/---

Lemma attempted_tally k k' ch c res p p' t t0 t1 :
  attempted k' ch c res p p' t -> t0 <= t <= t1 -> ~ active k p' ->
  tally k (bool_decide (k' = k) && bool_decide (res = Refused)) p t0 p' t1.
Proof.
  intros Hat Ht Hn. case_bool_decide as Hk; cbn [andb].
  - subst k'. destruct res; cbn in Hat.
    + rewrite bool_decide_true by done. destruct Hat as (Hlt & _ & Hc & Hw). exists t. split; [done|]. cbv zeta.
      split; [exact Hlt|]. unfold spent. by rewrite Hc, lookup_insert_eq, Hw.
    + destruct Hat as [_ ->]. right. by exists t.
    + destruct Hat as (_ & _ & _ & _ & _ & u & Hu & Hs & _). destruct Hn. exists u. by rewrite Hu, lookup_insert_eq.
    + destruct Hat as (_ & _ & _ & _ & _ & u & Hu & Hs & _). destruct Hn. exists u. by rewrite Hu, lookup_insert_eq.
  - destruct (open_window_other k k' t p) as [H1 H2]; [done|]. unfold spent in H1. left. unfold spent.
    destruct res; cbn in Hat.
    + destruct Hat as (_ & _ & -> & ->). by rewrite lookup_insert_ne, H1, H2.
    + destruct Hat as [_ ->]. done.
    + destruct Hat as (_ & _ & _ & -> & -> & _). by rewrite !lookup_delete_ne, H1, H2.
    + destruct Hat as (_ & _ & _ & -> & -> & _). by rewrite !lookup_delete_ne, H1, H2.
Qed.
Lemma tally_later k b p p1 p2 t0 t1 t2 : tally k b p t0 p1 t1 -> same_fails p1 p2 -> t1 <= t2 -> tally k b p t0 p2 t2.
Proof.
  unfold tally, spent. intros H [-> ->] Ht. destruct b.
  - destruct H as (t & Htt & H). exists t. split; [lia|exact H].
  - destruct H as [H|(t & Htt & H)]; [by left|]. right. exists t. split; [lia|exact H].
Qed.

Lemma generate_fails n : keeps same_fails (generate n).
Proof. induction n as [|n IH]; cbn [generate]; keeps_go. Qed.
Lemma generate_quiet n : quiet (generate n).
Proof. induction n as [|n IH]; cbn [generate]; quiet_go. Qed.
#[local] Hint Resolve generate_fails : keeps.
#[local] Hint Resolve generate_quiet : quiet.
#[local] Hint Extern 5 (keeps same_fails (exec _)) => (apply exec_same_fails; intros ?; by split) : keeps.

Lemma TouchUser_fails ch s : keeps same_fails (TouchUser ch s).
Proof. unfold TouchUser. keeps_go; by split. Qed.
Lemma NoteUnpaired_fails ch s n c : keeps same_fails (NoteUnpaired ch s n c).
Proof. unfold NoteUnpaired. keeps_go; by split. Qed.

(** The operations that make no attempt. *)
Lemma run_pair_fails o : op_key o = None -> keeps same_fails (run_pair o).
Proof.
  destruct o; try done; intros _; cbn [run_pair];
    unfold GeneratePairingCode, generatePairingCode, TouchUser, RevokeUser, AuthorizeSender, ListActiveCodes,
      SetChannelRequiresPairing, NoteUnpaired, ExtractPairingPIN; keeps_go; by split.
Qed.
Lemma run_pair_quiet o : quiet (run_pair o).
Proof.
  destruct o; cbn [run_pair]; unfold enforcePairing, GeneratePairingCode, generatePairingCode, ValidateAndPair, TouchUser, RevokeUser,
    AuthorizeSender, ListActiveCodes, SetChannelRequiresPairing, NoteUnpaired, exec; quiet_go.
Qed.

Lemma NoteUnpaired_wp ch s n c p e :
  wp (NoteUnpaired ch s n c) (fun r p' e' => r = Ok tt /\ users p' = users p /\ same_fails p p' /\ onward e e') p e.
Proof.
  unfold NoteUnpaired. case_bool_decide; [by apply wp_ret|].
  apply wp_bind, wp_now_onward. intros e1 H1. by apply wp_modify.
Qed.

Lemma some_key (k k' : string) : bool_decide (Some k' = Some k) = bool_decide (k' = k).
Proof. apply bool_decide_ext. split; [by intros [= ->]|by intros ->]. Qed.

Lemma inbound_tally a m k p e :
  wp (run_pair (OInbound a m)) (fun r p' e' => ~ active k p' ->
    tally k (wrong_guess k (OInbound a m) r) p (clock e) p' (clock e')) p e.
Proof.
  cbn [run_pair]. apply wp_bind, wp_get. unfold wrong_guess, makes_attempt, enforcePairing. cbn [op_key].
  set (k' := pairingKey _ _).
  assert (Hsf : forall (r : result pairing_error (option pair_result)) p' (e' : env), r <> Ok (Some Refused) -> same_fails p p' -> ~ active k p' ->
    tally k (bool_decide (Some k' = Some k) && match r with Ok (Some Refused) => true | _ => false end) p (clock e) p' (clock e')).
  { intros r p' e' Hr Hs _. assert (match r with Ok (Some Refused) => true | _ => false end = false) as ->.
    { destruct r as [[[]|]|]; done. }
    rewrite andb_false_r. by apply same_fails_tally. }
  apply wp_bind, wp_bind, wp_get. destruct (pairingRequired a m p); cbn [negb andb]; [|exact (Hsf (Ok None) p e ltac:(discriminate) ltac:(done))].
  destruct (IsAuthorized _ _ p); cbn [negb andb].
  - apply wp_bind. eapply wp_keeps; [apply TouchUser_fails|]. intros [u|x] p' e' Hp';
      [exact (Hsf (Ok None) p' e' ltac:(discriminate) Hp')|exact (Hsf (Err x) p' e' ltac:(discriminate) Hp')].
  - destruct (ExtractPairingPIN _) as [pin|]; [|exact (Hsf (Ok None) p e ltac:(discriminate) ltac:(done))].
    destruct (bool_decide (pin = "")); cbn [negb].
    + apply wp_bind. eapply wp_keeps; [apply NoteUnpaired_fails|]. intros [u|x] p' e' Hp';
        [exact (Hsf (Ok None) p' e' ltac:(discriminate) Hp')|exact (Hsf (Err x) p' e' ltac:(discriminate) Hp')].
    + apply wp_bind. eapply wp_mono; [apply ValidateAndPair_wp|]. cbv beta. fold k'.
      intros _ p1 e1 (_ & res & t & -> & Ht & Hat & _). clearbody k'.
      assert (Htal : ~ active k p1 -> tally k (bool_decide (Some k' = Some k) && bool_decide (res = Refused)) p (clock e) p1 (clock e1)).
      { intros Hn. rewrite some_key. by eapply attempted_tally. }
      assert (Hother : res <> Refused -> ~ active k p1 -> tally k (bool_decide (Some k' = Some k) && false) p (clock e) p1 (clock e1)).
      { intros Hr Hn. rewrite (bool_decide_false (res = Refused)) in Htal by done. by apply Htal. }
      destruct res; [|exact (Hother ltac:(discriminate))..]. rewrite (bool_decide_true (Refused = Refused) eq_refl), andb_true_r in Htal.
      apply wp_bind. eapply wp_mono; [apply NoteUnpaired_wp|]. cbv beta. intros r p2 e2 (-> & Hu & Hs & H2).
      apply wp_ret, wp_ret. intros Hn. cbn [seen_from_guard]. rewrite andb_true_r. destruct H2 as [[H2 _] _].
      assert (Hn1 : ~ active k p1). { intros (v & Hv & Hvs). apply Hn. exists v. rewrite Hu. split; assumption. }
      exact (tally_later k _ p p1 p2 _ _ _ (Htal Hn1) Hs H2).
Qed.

\---

Exercise brief. Only the lines above starting at the one containing "- destruct (ExtractPairingPIN" and ending at the one containing "NoteUnpaired_fails|]. intros [u|x] p' e' Hp';", both included, are to be returned, exactly as they read.

Exercise answer.
  - destruct (ExtractPairingPIN _) as [pin|]; [|exact (Hsf (Ok None) p e ltac:(discriminate) ltac:(done))].
    destruct (bool_decide (pin = "")); cbn [negb].
    + apply wp_bind. eapply wp_keeps; [apply NoteUnpaired_fails|]. intros [u|x] p' e' Hp';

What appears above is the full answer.